With us today, we have Mr. Thiago Muramatsu, CEO, CFO and IRO; and Mr. Hector LeitĂŁo, Financial Superintendent. Mr. Muramatsu, the floor is yours.
Good afternoon, everyone. First of all, I'd like to thank you for your time to hear us talking about the CCP earnings for 1Q '21. So the first quarter is a very challenging quarter, but not that different than the challenges that we faced last year. However, in this last month and 10 days of the second quarter, very interesting things happened, and that gives us some optimism based on my view of the economy and CCP. So starting off with the subsequent events, we had a beginning of the second quarter that was very full of emotions. We had the issuance of the 13th debentures in 2 series: 1, BRL 100 million and the other BRL 200 million. And the shorter one: third year bullet; CDI, plus 1.75%. The longer one: BRL 200 million; fourth and fifth years of amortization; CDI, plus 2.05%.
In addition, we signed an MOU with XP to sell our stake in 3 shopping malls: 7% of Shopping Cidade Sao Paulo where XP is already a partner at 8%; 31.59% of Shopping D where we are full owners; and 40% at Estacao BH mall, which is also where we have a full stake. The value of the transaction is BRL 265 million, and we're still negotiating final documents and precedent conditions to conclude the transaction, and that's already ongoing. The sale represents what we've been talking about. Since 2018, 2019 with our investors, meaning that we would focus on assets where we have a controlling stake. And in our main assets that are AAA in quality, not only in shopping malls, but also in corporate buildings. We also signed the JV with SPX. We had already announced the signature of the MOU in the beginning of this year, and we were able to conclude that in April as well.
On the next slide, this is an example of what we've been doing the other years and the reopening of the shopping malls, which are the main ones that have been affected by the lockdown from the pandemic.

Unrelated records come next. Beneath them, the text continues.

(** [isSelectedCell] on a cell that has a meta: no exception, no change. *)
Lemma isSelectedCell_meta cell m w :
  S2CellType.getMeta cell = Some m ->
  exists b,
    isSelectedCell cell w = Normal b w
    /\ (b = true
        <-> isSelectedState w = true
            /\ exists c, c ∈ getCells None w /\ CellMeta.id c = Node.id m).
Proof.
  intros Hm. unfold isSelectedCell, isActiveCell.
  destruct (isSelectedState w).
  - destruct (find_by_meta_id_some cell m (getCells None w) Hm)
      as (found & -> & Hfound).
    eexists. split; [reflexivity|].
    rewrite bool_decide_eq_true, Hfound. naive_solver.
  - exists false. split; [done|]. naive_solver.
Qed.

(** C5: [isSelectedState] answers true exactly when the current state name
    is one of SELECTED, ALL_SELECTED, ROW_CELL_BRUSH_SELECTED,
    COL_CELL_BRUSH_SELECTED and DATA_CELL_BRUSH_SELECTED; and
    [isSelectedCell cell] returns true exactly when [isSelectedState] holds
    and the id of the cell's meta is the id of a cell in the current state's
    list.  The call changes nothing. *)
Theorem isSelectedState_isSelectedCell :
  forall (w : World) (cell : S2CellType.t),
    (isSelectedState w = true
     <-> getCurrentStateName w = Some InteractionStateName.SELECTED
         \/ getCurrentStateName w = Some InteractionStateName.ALL_SELECTED
         \/ getCurrentStateName w
            = Some InteractionStateName.ROW_CELL_BRUSH_SELECTED
         \/ getCurrentStateName w
            = Some InteractionStateName.COL_CELL_BRUSH_SELECTED
         \/ getCurrentStateName w
            = Some InteractionStateName.DATA_CELL_BRUSH_SELECTED)
    /\ ((exists w', isSelectedCell cell w = Normal true w')
        <-> isSelectedState w = true
            /\ exists m c,
                 S2CellType.getMeta cell = Some m
                 /\ c ∈ default [] (InteractionStateInfo.cells (getState w))
                 /\ CellMeta.id c = Node.id m)
    /\ (forall b w', isSelectedCell cell w = Normal b w' -> w' = w).
Proof.
  intros w cell. split; [|split].
  - rewrite isSelectedState_true. unfold selectedStateNames. split.
    + intros (name & Hin & ->).
      repeat (apply elem_of_cons in Hin as [->|Hin]; [tauto|]).
      by apply elem_of_nil in Hin.
    + intros Hn. destruct (getCurrentStateName w) as [name|]; [|naive_solver].
      exists name. split; [|done].
      destruct Hn as [Hn|[Hn|[Hn|[Hn|Hn]]]]; injection Hn as ->;
        repeat constructor.
  - destruct (S2CellType.getMeta cell) as [m|] eqn:Hm.
    + destruct (isSelectedCell_meta cell m w Hm) as (b & Hb & Hiff).
      rewrite Hb. split.
      * intros (w' & Hw'). injection Hw' as -> _.
        destruct Hiff as [Hiff _]. destruct (Hiff eq_refl) as (? & c & ? & ?).
        split; [done|]. by exists m, c.
      * intros (Hs & m' & c & Hm' & Hc & Hid). injection Hm' as <-.
        exists w. f_equal. apply Hiff. split; [done|]. by exists c.
    + split.
      * intros (w' & Hw'). unfold isSelectedCell, isActiveCell in Hw'.
        rewrite find_by_meta_id_none in Hw' by done.
        destruct (isSelectedState w); [|done].
        by destruct (getCells None w).
      * by intros (_ & m & c & ? & _).
  - intros b w'. unfold isSelectedCell, isActiveCell.
    destruct (isSelectedState w); [|by intros [= _ ->]].
    destruct (find_by_meta_id cell (getCells None w)); [done|].
    by intros [= _ ->].
Qed.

Last year, in June, when malls reopened, from June to December, we had similar growth in -- as a result of the flow of people and sales of approximately 35%. But at the end of December, we already had restrictions in operations in many of our malls in January as well. So we started off the first quarter with a drop.
In terms of vehicle or flow of people in January, February and March, as you can see in the first chart achieving 64% of the flow of 2020. And March, 46%, given that most of our malls were closed in the first week of March. And in sales, you see similar case. In February, we have sales closer to what we had in 2020, but achieving 69% of sales. And in March, you can see a drop going down to 51%, achieving BRL 71 million.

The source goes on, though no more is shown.